**Items from a data source**
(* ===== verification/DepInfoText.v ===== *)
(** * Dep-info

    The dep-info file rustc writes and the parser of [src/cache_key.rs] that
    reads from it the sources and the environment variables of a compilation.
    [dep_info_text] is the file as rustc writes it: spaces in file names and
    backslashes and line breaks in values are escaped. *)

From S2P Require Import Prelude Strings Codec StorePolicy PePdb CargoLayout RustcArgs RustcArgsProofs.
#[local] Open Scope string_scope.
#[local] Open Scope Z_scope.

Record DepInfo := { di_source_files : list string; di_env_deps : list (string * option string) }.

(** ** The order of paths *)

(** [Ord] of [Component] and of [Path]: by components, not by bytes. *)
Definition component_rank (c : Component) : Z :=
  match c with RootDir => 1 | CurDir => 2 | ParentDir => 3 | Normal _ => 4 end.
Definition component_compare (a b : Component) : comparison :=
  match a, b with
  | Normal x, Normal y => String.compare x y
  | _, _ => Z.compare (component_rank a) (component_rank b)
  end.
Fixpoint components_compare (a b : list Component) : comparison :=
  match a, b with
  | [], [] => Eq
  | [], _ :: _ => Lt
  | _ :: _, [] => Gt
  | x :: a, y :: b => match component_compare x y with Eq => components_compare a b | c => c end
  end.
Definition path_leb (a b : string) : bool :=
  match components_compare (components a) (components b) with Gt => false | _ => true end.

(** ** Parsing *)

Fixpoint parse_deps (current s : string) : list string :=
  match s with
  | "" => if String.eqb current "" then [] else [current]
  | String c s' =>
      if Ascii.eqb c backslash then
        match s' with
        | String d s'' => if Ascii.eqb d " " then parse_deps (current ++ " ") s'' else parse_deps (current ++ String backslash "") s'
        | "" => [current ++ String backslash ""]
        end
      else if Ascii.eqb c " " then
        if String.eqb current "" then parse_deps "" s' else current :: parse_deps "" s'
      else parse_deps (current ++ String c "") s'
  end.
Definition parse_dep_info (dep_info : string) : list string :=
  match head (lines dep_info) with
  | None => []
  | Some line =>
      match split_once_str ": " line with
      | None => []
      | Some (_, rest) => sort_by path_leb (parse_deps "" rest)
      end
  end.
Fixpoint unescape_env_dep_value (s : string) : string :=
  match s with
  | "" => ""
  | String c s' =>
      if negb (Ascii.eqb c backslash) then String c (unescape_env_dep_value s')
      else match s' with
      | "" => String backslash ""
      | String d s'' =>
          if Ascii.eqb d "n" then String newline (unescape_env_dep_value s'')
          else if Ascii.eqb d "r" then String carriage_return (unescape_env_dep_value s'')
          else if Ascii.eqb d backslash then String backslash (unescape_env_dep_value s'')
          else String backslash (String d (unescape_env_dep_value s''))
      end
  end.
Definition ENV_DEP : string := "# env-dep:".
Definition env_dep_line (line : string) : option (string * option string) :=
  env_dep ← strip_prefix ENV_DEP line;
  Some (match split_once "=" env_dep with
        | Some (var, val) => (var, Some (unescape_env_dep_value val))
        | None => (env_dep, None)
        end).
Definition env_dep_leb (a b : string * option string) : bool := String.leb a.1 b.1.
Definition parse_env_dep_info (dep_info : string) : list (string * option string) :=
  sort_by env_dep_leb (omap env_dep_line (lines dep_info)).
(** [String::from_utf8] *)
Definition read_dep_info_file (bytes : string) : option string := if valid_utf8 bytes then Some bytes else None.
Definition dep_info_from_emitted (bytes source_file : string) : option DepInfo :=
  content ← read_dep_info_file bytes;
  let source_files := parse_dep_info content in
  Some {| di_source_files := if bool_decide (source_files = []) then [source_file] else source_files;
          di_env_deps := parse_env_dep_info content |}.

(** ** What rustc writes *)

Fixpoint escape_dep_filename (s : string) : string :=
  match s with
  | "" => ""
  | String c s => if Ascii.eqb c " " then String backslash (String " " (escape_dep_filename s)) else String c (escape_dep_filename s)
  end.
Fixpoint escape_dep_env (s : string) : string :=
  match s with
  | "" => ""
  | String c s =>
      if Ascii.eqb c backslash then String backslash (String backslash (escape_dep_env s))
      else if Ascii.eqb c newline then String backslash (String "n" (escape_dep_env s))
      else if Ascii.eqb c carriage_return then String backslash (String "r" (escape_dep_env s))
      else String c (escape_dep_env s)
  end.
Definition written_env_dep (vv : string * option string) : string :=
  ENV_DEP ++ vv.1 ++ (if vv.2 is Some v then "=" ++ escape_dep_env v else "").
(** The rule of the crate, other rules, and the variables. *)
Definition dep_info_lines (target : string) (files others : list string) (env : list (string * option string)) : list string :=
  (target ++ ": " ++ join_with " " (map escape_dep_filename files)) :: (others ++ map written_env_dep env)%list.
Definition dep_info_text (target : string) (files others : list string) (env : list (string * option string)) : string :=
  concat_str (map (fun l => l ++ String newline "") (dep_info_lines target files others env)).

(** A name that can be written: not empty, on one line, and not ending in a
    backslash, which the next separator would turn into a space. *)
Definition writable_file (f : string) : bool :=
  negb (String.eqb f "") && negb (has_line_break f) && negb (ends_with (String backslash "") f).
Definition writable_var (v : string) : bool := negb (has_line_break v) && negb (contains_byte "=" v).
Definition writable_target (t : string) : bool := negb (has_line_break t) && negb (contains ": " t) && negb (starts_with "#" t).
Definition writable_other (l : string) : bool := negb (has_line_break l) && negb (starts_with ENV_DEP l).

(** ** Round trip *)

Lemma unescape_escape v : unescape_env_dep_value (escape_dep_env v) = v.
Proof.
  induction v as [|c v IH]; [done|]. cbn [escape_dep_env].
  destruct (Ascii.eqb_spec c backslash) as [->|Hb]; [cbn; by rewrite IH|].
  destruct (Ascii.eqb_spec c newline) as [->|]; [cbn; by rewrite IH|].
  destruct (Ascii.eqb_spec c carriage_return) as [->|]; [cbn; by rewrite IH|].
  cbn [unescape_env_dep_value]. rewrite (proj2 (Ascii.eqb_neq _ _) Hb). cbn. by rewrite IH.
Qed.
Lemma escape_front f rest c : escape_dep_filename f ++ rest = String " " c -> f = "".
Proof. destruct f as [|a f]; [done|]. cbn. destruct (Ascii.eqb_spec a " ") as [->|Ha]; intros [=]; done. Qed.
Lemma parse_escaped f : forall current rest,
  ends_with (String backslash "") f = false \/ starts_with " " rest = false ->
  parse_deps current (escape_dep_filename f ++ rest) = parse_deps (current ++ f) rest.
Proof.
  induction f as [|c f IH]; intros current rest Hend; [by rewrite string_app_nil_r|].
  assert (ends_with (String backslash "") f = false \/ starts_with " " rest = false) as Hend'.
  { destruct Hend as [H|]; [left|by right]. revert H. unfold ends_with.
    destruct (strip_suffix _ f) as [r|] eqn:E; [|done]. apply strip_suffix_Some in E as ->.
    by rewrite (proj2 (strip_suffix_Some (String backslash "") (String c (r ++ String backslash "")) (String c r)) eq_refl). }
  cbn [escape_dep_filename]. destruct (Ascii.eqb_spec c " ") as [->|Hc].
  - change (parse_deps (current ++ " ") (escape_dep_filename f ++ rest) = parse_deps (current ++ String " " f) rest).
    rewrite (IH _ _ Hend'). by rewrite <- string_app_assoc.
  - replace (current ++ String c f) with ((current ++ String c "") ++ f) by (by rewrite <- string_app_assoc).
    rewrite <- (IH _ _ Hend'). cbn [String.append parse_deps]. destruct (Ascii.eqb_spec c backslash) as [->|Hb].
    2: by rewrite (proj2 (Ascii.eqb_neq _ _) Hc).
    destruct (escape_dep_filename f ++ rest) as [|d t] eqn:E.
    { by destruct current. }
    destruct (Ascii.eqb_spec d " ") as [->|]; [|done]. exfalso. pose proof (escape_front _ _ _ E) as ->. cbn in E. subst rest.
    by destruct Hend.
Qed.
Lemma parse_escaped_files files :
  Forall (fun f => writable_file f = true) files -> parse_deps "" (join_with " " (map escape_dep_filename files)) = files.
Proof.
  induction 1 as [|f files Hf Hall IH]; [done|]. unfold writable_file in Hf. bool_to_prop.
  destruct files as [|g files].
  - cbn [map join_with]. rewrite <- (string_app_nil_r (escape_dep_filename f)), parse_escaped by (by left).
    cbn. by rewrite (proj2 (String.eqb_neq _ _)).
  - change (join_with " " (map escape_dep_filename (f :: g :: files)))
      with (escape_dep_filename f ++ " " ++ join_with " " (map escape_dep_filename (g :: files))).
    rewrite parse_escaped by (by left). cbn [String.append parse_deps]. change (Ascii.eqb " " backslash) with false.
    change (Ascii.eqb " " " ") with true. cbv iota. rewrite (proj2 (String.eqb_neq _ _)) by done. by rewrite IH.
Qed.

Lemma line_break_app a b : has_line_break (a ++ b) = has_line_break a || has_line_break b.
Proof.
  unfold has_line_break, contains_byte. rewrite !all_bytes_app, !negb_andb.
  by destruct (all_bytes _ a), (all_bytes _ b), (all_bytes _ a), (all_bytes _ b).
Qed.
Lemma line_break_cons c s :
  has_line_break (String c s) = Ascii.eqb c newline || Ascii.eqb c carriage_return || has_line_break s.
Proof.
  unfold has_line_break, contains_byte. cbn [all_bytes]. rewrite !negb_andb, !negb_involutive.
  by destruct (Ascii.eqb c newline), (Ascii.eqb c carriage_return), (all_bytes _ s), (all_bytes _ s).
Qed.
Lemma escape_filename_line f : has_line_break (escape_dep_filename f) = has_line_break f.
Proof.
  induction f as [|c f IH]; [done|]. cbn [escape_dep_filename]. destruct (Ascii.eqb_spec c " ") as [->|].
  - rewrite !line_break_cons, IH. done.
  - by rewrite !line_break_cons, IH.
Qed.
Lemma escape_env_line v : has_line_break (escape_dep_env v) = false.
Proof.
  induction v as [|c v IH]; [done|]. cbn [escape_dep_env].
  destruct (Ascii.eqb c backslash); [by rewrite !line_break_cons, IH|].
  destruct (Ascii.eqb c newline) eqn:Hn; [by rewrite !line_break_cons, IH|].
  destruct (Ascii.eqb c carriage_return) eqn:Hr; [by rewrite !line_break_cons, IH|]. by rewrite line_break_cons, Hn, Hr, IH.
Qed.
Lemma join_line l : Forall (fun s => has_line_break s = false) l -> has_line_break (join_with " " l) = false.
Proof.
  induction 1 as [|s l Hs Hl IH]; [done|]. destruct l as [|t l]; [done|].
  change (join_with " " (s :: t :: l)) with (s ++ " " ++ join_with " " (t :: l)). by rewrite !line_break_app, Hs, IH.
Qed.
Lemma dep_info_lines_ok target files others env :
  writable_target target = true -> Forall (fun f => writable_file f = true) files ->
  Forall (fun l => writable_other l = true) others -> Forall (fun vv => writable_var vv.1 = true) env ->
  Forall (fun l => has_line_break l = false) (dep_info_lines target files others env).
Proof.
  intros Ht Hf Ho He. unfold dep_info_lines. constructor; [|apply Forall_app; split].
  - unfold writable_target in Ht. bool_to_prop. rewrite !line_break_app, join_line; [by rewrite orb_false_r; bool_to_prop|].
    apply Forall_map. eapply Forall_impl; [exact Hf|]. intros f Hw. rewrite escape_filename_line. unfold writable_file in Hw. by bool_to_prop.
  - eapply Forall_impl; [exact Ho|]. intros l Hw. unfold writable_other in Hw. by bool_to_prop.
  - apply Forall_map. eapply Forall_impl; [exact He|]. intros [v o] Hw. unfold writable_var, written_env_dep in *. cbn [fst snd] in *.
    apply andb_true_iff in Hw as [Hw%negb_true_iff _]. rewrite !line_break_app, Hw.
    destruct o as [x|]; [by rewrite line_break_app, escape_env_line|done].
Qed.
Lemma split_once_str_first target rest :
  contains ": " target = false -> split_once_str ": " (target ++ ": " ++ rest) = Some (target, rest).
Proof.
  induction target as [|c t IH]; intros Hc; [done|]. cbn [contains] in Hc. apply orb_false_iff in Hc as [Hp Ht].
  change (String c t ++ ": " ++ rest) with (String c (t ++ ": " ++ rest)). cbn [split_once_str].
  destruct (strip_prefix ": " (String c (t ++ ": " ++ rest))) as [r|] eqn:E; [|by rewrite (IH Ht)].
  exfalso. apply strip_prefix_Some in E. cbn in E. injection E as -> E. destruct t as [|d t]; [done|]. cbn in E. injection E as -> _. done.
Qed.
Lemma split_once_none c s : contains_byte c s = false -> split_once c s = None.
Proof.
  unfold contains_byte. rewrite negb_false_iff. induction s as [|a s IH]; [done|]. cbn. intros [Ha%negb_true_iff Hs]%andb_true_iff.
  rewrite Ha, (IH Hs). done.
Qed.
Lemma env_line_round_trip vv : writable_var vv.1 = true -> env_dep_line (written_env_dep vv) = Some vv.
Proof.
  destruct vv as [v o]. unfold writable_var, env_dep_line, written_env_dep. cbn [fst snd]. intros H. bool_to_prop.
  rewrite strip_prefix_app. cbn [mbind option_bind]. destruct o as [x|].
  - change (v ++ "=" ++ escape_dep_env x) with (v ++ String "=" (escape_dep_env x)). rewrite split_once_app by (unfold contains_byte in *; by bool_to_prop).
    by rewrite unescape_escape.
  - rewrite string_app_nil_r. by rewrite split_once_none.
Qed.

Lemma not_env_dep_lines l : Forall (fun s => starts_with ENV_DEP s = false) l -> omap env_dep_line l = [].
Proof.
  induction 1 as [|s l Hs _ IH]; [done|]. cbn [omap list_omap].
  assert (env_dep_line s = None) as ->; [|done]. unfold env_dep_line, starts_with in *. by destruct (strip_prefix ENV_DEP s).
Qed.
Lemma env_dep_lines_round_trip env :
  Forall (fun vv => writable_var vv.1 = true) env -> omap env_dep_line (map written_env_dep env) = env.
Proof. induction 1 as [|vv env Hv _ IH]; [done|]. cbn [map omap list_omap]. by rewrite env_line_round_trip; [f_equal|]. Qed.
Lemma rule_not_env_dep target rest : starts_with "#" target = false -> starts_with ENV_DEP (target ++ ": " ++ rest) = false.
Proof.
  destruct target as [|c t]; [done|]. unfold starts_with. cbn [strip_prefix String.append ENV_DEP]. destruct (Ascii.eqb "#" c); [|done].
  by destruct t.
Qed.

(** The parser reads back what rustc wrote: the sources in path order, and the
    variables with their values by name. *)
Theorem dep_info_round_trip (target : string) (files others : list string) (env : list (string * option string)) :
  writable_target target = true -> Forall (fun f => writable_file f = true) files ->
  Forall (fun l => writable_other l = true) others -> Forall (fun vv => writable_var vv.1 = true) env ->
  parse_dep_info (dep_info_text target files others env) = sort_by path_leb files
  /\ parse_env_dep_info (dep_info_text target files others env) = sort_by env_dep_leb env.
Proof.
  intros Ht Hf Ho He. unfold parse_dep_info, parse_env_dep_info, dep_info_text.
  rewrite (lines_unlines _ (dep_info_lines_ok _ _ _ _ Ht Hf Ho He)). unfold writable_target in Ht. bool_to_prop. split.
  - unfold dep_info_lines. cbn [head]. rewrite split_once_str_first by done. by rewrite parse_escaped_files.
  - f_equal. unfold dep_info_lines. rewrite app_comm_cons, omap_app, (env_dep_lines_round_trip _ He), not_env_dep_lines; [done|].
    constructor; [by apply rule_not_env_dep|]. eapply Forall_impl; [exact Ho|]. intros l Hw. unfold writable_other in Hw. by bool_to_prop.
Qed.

**Exercise brief**
Reproduce each line of the records in which the string "that" appears.

**Answer to the exercise**
    The dep-info file rustc writes and the parser of [src/cache_key.rs] that
(** A name that can be written: not empty, on one line, and not ending in a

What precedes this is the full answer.